When faced with the highly complex impacts that the Covid-19 situation brings, travel managers should think of their approach in terms of a "respond-prepare-return" framework.
We've all had our fix of duty-of-care webinars and "how to manage travel through a crisis" talks. That's done. The "respond" phase of Covid-19 for corporate travel, where we focused on getting people home and safe, is pretty much complete. But what comes next in the "prepare" phase? If you're already in that "prepare" phase, then congratulations, stop reading, take five minutes back and keep going! But if you're not already there, or don't know where to start, then please read ahead. Getting this next phase right is your most important program moment of 2020.
A complete grounding of travel globally for this amount of time is like nothing we've ever seen before, but travel managers are a resilient bunch, and we've handled many situations over the years that can help inform our response and plan for the return. Your company needs you now more than ever. In my time leading the AstraZeneca global travel team, we would always joke that we needed a bigger travel team when people were not traveling! So I understand the pressure you presently face if you're managing a travel program. At a bare minimum, you need to be getting your company ready for what "great" looks like when traveling returns as an option to enable business.

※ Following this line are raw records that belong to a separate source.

(** Between the store a scan starts from and the one it has reached. *)
Record scan_inv (cam disk_id : Z) (dir role : string) (newest : bool) (done_ : list string) (w0 w : EventWorld) : Prop := {
  si_rows : exists new, t_segments (ew_store w) = t_segments (ew_store w0) ++ new /\
    (forall s, s ∈ new -> from_scan cam disk_id dir role done_ s /\ ew_next_id w0 <= sg_id s < ew_next_id w /\
                          exists_rel_path cam (sg_rel_path s) (ew_store w0) = false) /\
    NoDup (sg_rel_path <$> new) /\ NoDup (sg_id <$> new);
  si_done : forall n, n ∈ done_ -> indexable (ew_now w0) disk_id dir newest n = true ->
    exists_rel_path cam (dir +:+ n) (ew_store w) = true;
  si_next : ew_next_id w0 <= ew_next_id w;
  si_rest : exists segs, ew_store w = set_segments segs (ew_store w0);
  si_other : ew_events w = ew_events w0 /\ ew_policies w = ew_policies w0 /\ ew_schedules w = ew_schedules w0 /\
             ew_outbox w = ew_outbox w0
}.

Lemma from_scan_more cam disk_id dir role done_ n s :
  from_scan cam disk_id dir role done_ s -> from_scan cam disk_id dir role (done_ ++ [n]) s.
Proof. intros (? & ? & ? & ? & name & ? & ?). split_and!; [done..|]. exists name. split; [|done]. set_solver. Qed.

Lemma app_string_inj (d a b : string) : d +:+ a = d +:+ b -> a = b.
Proof. induction d as [|c d IH]; cbn; [done|]. intros [= H]. by apply IH. Qed.

(** A name that adds nothing. *)
Lemma scan_inv_skip cam disk_id dir role newest done_ n w0 w :
  scan_inv cam disk_id dir role newest done_ w0 w ->
  (indexable (ew_now w0) disk_id dir newest n = true -> exists_rel_path cam (dir +:+ n) (ew_store w) = true) ->
  scan_inv cam disk_id dir role newest (done_ ++ [n]) w0 w.
Proof.
  intros [(new & E & Hnew & Hp & Hi) Hd Hx Hr Ho] Hn. constructor; try done.
  - exists new. split_and!; [done| |done..]. intros s Hs. destruct (Hnew s Hs) as (? & ?). split; [|done].
    by apply from_scan_more.
  - intros x [Hx'| ->%list_elem_of_singleton]%elem_of_app Hix; [by apply Hd|by apply Hn].
Qed.

Lemma index_one_inv cam disk_id dir role newest done_ n w0 acc :
  scan_inv cam disk_id dir role newest done_ w0 (snd acc) ->
  scan_inv cam disk_id dir role newest (done_ ++ [n]) w0 (snd (index_one cam disk_id dir role newest n acc)).
Proof.
  destruct acc as [k w]. cbn [snd]. intros Hinv. unfold Indexer.index_one.
  destruct (exists_rel_path cam (dir +:+ n) (ew_store w)) eqn:Eex; [by apply scan_inv_skip|].
  pose proof Hinv as [(new & E & Hnew & Hp & Hi) Hd Hx (segs & Hr) Ho].
  assert (Hnow : ew_now w = ew_now w0) by (unfold ew_now; by rewrite Hr).
  assert (Hskip : indexable (ew_now w0) disk_id dir newest n = false -> scan_inv cam disk_id dir role newest (done_ ++ [n]) w0 w).
  { intros Hf. apply scan_inv_skip; [done|]. by rewrite Hf. }
  unfold indexable in Hskip. destruct (stat (disk_id, dir +:+ n)) as [[mtime size]|]; [|by apply Hskip].
  destruct (negb newest && (ew_now w - SETTLE_SECONDS * SEC <? mtime)) eqn:Eset.
  { apply Hskip. apply andb_true_iff in Eset as [E1%negb_true_iff E2%Z.ltb_lt]. rewrite E1, <- Hnow. cbn.
    by rewrite (proj2 (Z.leb_gt _ _)) by lia. }
  destruct (parse_start_ts n) as [start|] eqn:Ep.
  2: { apply Hskip. by rewrite andb_false_r. }
  cbn [snd fst]. constructor; cbn -[exists_rel_path].
  - eexists (new ++ [_]). split_and!; [by rewrite E, <- app_assoc| | |].
    + intros s [Hs| ->%list_elem_of_singleton]%elem_of_app.
      * destruct (Hnew s Hs) as (? & ? & ?). split_and!; [by apply from_scan_more|lia|lia|done].
      * cbn. split_and!; [|lia|lia|].
        { split_and!; [done..|]. exists n. split; [set_solver|done]. }
        { apply not_true_iff_false. intros (x & Hxs & Hxc & Hxp)%exists_rel_path_spec.
          apply not_true_iff_false in Eex. apply Eex, exists_rel_path_spec. exists x. split; [|done]. rewrite E. set_solver. }
    + rewrite fmap_app. apply NoDup_app. split_and!; [done| |apply NoDup_singleton].
      intros x (s & -> & Hs)%list_elem_of_fmap Hx'%list_elem_of_singleton. apply not_true_iff_false in Eex. apply Eex.
      apply exists_rel_path_spec. exists s. cbn in Hx'. destruct (Hnew s Hs) as ((? & ?) & _).
      split_and!; [rewrite E; set_solver|done|done].
    + rewrite fmap_app. apply NoDup_app. split_and!; [done| |apply NoDup_singleton].
      intros x (s & -> & Hs)%list_elem_of_fmap Hx'%list_elem_of_singleton. cbn in Hx'. destruct (Hnew s Hs) as (_ & ? & _). lia.
  - intros x Hx' Hix. apply exists_rel_path_spec. apply elem_of_app in Hx' as [Hx'| ->%list_elem_of_singleton].
    + destruct (proj1 (exists_rel_path_spec _ _ _) (Hd x Hx' Hix)) as (s & Hs & ?). exists s. split; [set_solver|done].
    + eexists. split; [apply elem_of_app; right; by apply list_elem_of_singleton|]. done.
  - lia.
  - rewrite Hr. by eexists.
  - done.
Qed.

We've been guiding our clients through a very detailed framework to help them prepare for the return of their travel program. So, here's a few highlights of the framework, using our managed travel model, to help you think this through.
Demand Management
The most critical item. If you don't get this right, everything else falls over. You will need to assess the equation: Company Confidence x Traveler Confidence x Government Permission = Permissible Travel. This alignment is needed to allow even just one trip to happen. If you haven't sat with your executives before now, please do. Work out together what matters most as travel returns. How quickly or conservatively do they want to return? Many may be concerned about the floodgates opening and losing control of spend and the types of travel undertaken. Pair this with what is "permissible travel," and then travel can recommence.
Policy
Create a collaborative "extraordinary Covid-19 travel policy," working with HR, legal, security and other key stakeholders to make this happen. Keep this high-level; one page max. Don't try to cover every scenario; it's impossible. Instead, look to answer questions like "is it safe to travel?" and "who is allowed to travel, and for what reasons?" And to be clear, the words "essential travel only" don't cut it! Everyone's view of "essential" differs.
Service
Work with your travel management company, online booking tool and platform provider to understand how they will manage your new policy requirements at the point of sale. These requirements need to be scalable, so we recommend working at an industry level to agree to several components, then check the boxes for the ones that are right for your company.
Suppliers
When will they be open for business? Will they be operating at agreed minimum standards? No one has these answers yet. We need to work together as an industry and with governing bodies to work this out instead of every travel manager hounding their suppliers for answers.
Payment and Expense
You shouldn't need any changes, other than potentially to restrict expense categories to what's agreed as "safe." There could be an opportunity here to use payment "swipe" data to support traveler tracking.
Data
What new data points do you need? Can your current data provider deliver these? What can you learn from your debrief to the "respond" stage: Did you have data issues? What needs fixing?
Safety and Well-Being
Now a foundational element. What new health status data might need tracking pre-, on- and post-trip?
Engagement
Never has great engagement been more important. Listen to travelers. Ask them what they are worried about and what they need in place, then make it happen. Don't attempt all this alone. Bring together your stakeholders, and keep them close and involved. (Your response and your career prospects will benefit!) And think about your executives when it comes to engagement too. Listen to them and deliver what they need to support a return, and keep them informed along the way with concise insights.
Team
Be the managed service owner and proactively lead your business to a return. Think about what additional knowledge, skillsets or bandwidth you need to be this owner.
Breaking down the "prepare" phase into these components will help you to stay on top of what you need to do. It's a lot, but it's also the bare minimum. The work you do now will help you maintain what you have and be ready for the new normal. It may also expose some flaws—or, indeed, opportunities. Across our clients, we have seen a mix of these. Now's the time to work this out, not when you're inundated when travel does return.
I'll close with one important thought: They say you don't truly know the value of something until it's no longer there. Well, the ability to travel is currently gone. So now is the time to assess its true value. For years companies have grappled with calculating the return on their investment in travel. It has always landed in the "too difficult" bucket, and life continues with travel remaining a firm cost-only line on the P&L. Never before have you started from a zero-based budget position. You now have the opportunity to think beyond the pause and build back up what type of travel matters most and consider what will bring the most return when you're considering the effect on people, planet and profit.
Now is your time to shine. You've got this, and we're all here to cheerlead you along the way.